New MageCart Campaign Dodges Researcher Sandboxes
A bad actor operating the MageCart card-stealing skimmer malware is conducting another ongoing campaign. The campaign is special, as it has an added component that allows the malware to safely dodge any researcher hotbeds and sandboxes systems and only deploy on the machines of real victims.
The MageCart malware has been updated with an additional component - a browser process. The new process checks whether the host system is not running a virtual machine - an almost certain sign that the underlying hardware is used as a testbed for catching and analyzing malware. The checks are done using JavaScript's WebGL API.
The reason why WebGL is used is that the hackers use the browser process checker to obtain information about the system's graphics unit. Virtual machines will either use a software renderer or simply give away the fact that the discrete GPU is being used in a virtualized environment - both options work to identify the host system as a very likely researcher sandbox.
If the VM checks all return negatives, the MageCart skimmer then proceeds to scrape all manners of browser fields related to financial or personally identifiable information, from owner's name to phone number and credit card strings of data.
The researchers examining the new campaign using MageCart noted that it is a relatively novel and unusual tactic to run VM checks through the browser.

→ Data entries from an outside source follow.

Lemma resumed_facts (c : handle) (w : World) :
  starts_of (trace (resumed c w)) = starts_of (trace w) /\
  currentTime (resumed c w) = currentTime w.
Proof.
  unfold resumed. destruct (contexts w c); split; try reflexivity.
  cbn [trace set_contexts log set_trace]. rewrite starts_of_app. apply app_nil_r.
Qed.

Lemma set_clock_reads (c : handle) (now : Q) (w : World) :
  currentTime (set_clock c now w) c = now.
Proof. cbn [set_clock set_currentTime currentTime]. unfold update. now rewrite Nat.eqb_refl. Qed.

Lemma V1_receive_spec (c : handle) (events : list PlayerEvent) (a : V1.App) :
  V1.outputAudioCtxRef a = Some c ->
  exists a',
    V1_receive P c events a = (Normal tt, a') /\
    starts_of (trace (V1.world a'))
    = starts_of (trace (V1.world a)) ++ schedule P (V1.nextStartTimeRef a) events.
Proof.
  revert a. induction events as [| [now b | src] rest IH]; intros a O.
  - exists a. split; [reflexivity |]. symmetry. apply app_nil_r.
  - cbn [V1_receive schedule].
    set (at_now := V1.with_world (set_clock c now (V1.world a)) a).
    assert (O' : V1.outputAudioCtxRef at_now = Some c) by exact O.
    rewrite (@bind_normal _ _ _ _ _ a tt at_now) by reflexivity.
    rewrite (bind_normal _ _ _ (@V1_onmessage_audio P b c at_now O')).
    destruct (truthy_string b).
    + destruct (IH (V1_played P b c at_now) O') as (a' & R & S).
      exists a'. split; [exact R |]. rewrite S. clear R S IH.
      destruct (resumed_facts c (V1.world at_now)) as (St & Ct).
      cbn [V1_played V1.world V1.with_sourcesRef V1.with_nextStartTimeRef V1.with_world
           V1.nextStartTimeRef started log set_trace trace set_next_handle].
      rewrite starts_of_app, St, Ct. cbn [starts_of flat_map app].
      change (V1.world at_now) with (set_clock c now (V1.world a)).
      rewrite set_clock_reads. rewrite <- app_assoc. reflexivity.
    + destruct (IH at_now O') as (a' & R & S). exists a'. split; [exact R |].
      rewrite S. reflexivity.
  - cbn [V1_receive schedule].
    set (ended := V1.with_sourcesRef (Set_delete src (V1.sourcesRef a)) a).
    rewrite (@bind_normal _ _ _ _ _ a tt ended) by reflexivity.
    destruct (IH ended O) as (a' & R & S). exists a'. split; [exact R |].
    rewrite S. reflexivity.
Qed.

Lemma V2_receive_spec (c : handle) (events : list PlayerEvent) (a : V2.App) :
  exists a',
    V2_receive P c events a = (Normal tt, a') /\
    starts_of (trace (V2.world a'))
    = starts_of (trace (V2.world a)) ++ schedule P (V2.nextStartTimeRef a) events.
Proof.
  revert a. induction events as [| [now b | src] rest IH]; intros a.
  - exists a. split; [reflexivity |]. symmetry. apply app_nil_r.
  - cbn [V2_receive schedule].
    set (at_now := V2.with_world (set_clock c now (V2.world a)) a).
    rewrite (@bind_normal _ _ _ _ _ a tt at_now) by reflexivity.
    rewrite (bind_normal _ _ _ (V2_onmessage_audio P b c at_now)).
    destruct (truthy_string b).
    + destruct (IH (V2_played P b c at_now)) as (a' & R & S).
      exists a'. split; [exact R |]. rewrite S. clear R S IH.
      cbn [V2_played V2.world V2.with_sourcesRef V2.with_nextStartTimeRef V2.with_world
           V2.with_isMayaSpeaking V2.nextStartTimeRef started log set_trace trace
           set_next_handle].
      rewrite starts_of_app. cbn [starts_of flat_map app].
      change (V2.world at_now) with (set_clock c now (V2.world a)).
      rewrite set_clock_reads. rewrite <- app_assoc. reflexivity.
    + destruct (IH at_now) as (a' & R & S). exists a'. split; [exact R |].
      rewrite S. reflexivity.
  - cbn [V2_receive schedule].
    destruct (V2.source_onended src a) as [r ended] eqn:E.
    assert (F : r = Normal tt /\ V2.world ended = V2.world a /\
                V2.nextStartTimeRef ended = V2.nextStartTimeRef a).
    { unfold V2.source_onended in E. 
      destruct a as [msgs md act thk spk lvl ictx octx node srcs cur sess strm w].
      revert E. run. destruct (Nat.eqb _ 0); run; intro E; inversion E; auto. }
    destruct F as (-> & W & N).
    rewrite (bind_normal _ _ _ E).
    destruct (IH ended) as (a' & R & S). exists a'. split; [exact R |].
    rewrite S, W, N. reflexivity.
Qed.

End Player.

Section PlayerClaims.
Variable P : Platform.

(** C2.  Between interruptions, chunks (and the end of sources) received at
    any readings of the output clock are played by both revisions exactly
    on the [schedule]: every chunk starts at the maximum of the cursor and
    the clock, and the cursor then moves to the double nearest to the sum
    of that start and the duration of the buffer.  Where the cursor and the
    readings of the clock are doubles that are not negative, every source
    starts no earlier than that rounded end of the previous one, hence no
    earlier than it starts; and of two chunks where the first lasts half a
    second and the clock has not passed the cursor when the second arrives,
    the second starts at the double nearest to the start of the first plus
    one half: exactly half a second later where that sum is a double.  The
    rounded sum is within half a unit in the last place of the exact one. *)
Theorem chunks_play_in_sequence (c : handle) (events : list PlayerEvent)
  (a1 : V1.App) (a2 : V2.App) :
  V1.outputAudioCtxRef a1 = Some c ->
  (completion (V1_receive P c events) a1 = Normal tt /\
   starts_of (trace (V1.world (exec (V1_receive P c events) a1)))
   = starts_of (trace (V1.world a1)) ++ schedule P (V1.nextStartTimeRef a1) events) /\
  (completion (V2_receive P c events) a2 = Normal tt /\
   starts_of (trace (V2.world (exec (V2_receive P c events) a2)))
   = starts_of (trace (V2.world a2)) ++ schedule P (V2.nextStartTimeRef a2) events) /\
  (forall cursor,
     (0 <= cursor)%Q -> is_double cursor -> read_doubles events ->
     in_sequence (schedule P cursor events)) /\
  (forall cursor n1 b1 n2 b2,
     (0 <= cursor)%Q ->
     truthy_string b1 = true -> truthy_string b2 = true ->
     (duration (decodeAudioData P (decode P b1) 24000 1) == 1 # 2)%Q ->
     (n2 <= double_add (Qmax cursor n1) (1 # 2))%Q ->
     exists s1 buf1 s2 buf2,
       schedule P cursor [Chunk n1 b1; Chunk n2 b2] = [(s1, buf1); (s2, buf2)] /\
       s1 = Qmax cursor n1 /\
       (s2 == double_add s1 (1 # 2))%Q /\
       (is_double (s1 + (1 # 2)) -> (s2 == s1 + (1 # 2))%Q)) /\
  (forall x y,
     (x + y - 2 ^ ulp_exponent (x + y) / 2 <= double_add x y)%Q /\
     (double_add x y <= x + y + 2 ^ ulp_exponent (x + y) / 2)%Q).
Proof.
  intro O. split; [| split; [| split; [| split]]].
  - destruct (@V1_receive_spec P c events a1 O) as (a' & R & S).
    unfold completion, exec. rewrite R. split; [reflexivity | exact S].
  - destruct (V2_receive_spec P c events a2) as (a' & R & S).
    unfold completion, exec. rewrite R. split; [reflexivity | exact S].
  - intros cursor N D R. now apply schedule_in_sequence.
  - intros cursor n1 b1 n2 b2 N T1 T2 D L.
    cbn [schedule]. rewrite T1, T2.
    set (buf1 := decodeAudioData P (decode P b1) 24000 1) in *.
    set (s1 := Qmax cursor n1) in *.
    pose proof (Q.le_max_l cursor n1) as L1. fold s1 in L1.
    assert (E : (double_add s1 (duration buf1) == double_add s1 (1 # 2))%Q).
    { unfold double_add. apply round_double_comp; [| now rewrite D].
      pose proof (duration_nonneg buf1). lra. }
    assert (S2 : (Qmax (double_add s1 (duration buf1)) n2 == double_add s1 (1 # 2))%Q).
    { rewrite Q.max_l; [exact E | now rewrite E]. }
    do 4 eexists. split; [reflexivity |]. split; [reflexivity |].
    split; [exact S2 |].
    intro Ds. rewrite S2. exact Ds.
  - intros x y. apply round_double_within.
Qed.

End PlayerClaims.

Lemma chunks_play_in_sequence_witness :
  V1.outputAudioCtxRef (V1.with_outputAudioCtxRef (Some 0%nat) (V1.initial empty_world))
  = Some 0%nat /\
  starts_of (trace (V1.world
    (exec (V1_receive half_second_platform 0%nat [Chunk 0 "ab"; Chunk (1 # 4) "cd"])
          (V1.with_outputAudioCtxRef (Some 0%nat) (V1.initial empty_world)))))
  = schedule half_second_platform 0 [Chunk 0 "ab"; Chunk (1 # 4) "cd"] /\
  in_sequence (schedule half_second_platform 0 [Chunk 0 "ab"; Chunk (1 # 4) "cd"]) /\
  exists s1 buf1 s2 buf2,
    schedule half_second_platform 0 [Chunk 0 "ab"; Chunk (1 # 4) "cd"]
    = [(s1, buf1); (s2, buf2)] /\ (s2 == double_add s1 (1 # 2))%Q.
Proof.
  destruct (@chunks_play_in_sequence half_second_platform 0%nat
              [Chunk 0 "ab"; Chunk (1 # 4) "cd"]
              (V1.with_outputAudioCtxRef (Some 0%nat) (V1.initial empty_world))
              (V2.initial half_second_platform empty_world) eq_refl)
    as ((_ & S) & _ & Seq & Half & _).
  split; [reflexivity |]. split; [exact S |]. split.
  - apply Seq.
    + vm_compute. discriminate.
    + vm_compute. reflexivity.
    + repeat constructor; vm_compute; reflexivity.
  - destruct (Half 0%Q 0%Q "ab"%string (1 # 4)%Q "cd"%string)
      as (s1 & buf1 & s2 & buf2 & E & _ & D & _).
    + vm_compute. discriminate.
    + reflexivity.
    + reflexivity.
    + vm_compute. reflexivity.
    + vm_compute. discriminate.
    + exists s1, buf1, s2, buf2. split; [exact E | exact D].
Defined.

(** C2, as the specification states it, fails by a rounding.  One render
    quantum into the life of the output context (128 frames at 24 kHz) the
    clock reads the double nearest to 128/24000; two chunks of half a
    second received then are started by both revisions at that reading and
    at the double nearest to it plus one half, which is less than the
    exact sum: the second source starts before the first has ended, and
    not exactly half a second after it. *)
Lemma chunks_overlap_by_rounding :
  exists s1 b1 s2 b2,
    starts_of (trace (V1.world
      (exec (V1_receive half_second_platform 0%nat after_one_quantum)
            (V1.with_outputAudioCtxRef (Some 0%nat) (V1.initial empty_world)))))
    = [(s1, b1); (s2, b2)] /\
    starts_of (trace (V2.world
      (exec (V2_receive half_second_platform 0%nat after_one_quantum)
            (V2.initial half_second_platform empty_world))))
    = [(s1, b1); (s2, b2)] /\
    read_doubles after_one_quantum /\
    (duration b1 == 1 # 2)%Q /\
    (round_double (128 # 24000) <= s2)%Q /\
    ~ (s1 + duration b1 <= s2)%Q /\
    ~ no_overlap [(s1, b1); (s2, b2)] /\
    ~ (s2 == s1 + (1 # 2))%Q.
Proof.
  do 4 eexists. split; [vm_compute; reflexivity |].
  split; [vm_compute; reflexivity |].
  split; [repeat constructor; vm_compute; reflexivity |].
  split; [vm_compute; reflexivity |].
  split; [vm_compute; discriminate |].
  split; [vm_compute; intro H; now apply H |].
  split; [intros (H & _); vm_compute in H; now apply H |].
  vm_compute. discriminate.
Qed.

(** ** Interruption *)

Section Interruption.
Variable P : Platform.

Lemma Set_add_keeps (h s : handle) (set : list handle) :
  In s set -> In s (Set_add h set).
Proof.
  intro H. unfold Set_add. destruct (existsb (Nat.eqb h) set); [exact H |].
  apply in_or_app. now left.
Qed.

Lemma V1_play_part_keeps (s : handle) (a : V1.App) (part : Part) :
  In s (V1.sourcesRef a) -> In s (V1.sourcesRef (V1_play_part P a part)).
Proof.
  intro H. unfold V1_play_part.
  destruct (audio_of part), (V1.outputAudioCtxRef a); try exact H.
  now apply Set_add_keeps.
Qed.

Lemma V1_play_parts_keeps (s : handle) (ps : list Part) (a : V1.App) :
  In s (V1.sourcesRef a) -> In s (V1.sourcesRef (fold_left (V1_play_part P) ps a)).
Proof.
  revert a. induction ps as [| part rest IH]; intros a H; [exact H |].
  cbn [fold_left]. apply IH. now apply V1_play_part_keeps.
Qed.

MageCart itself is the name of a nebulous group of threat actors, brought together by their tactics and tools used. MageCart actors would usually use scripts that skip credit card data entered into online store checkout pages, then funnel this data to the operators of the malware.
This method is particularly dangerous to regular users, as there is no visible damage or malfunction with their system and they can keep shopping online or executing various payments with different cards, never realizing their information has been compromised and exfiltrated.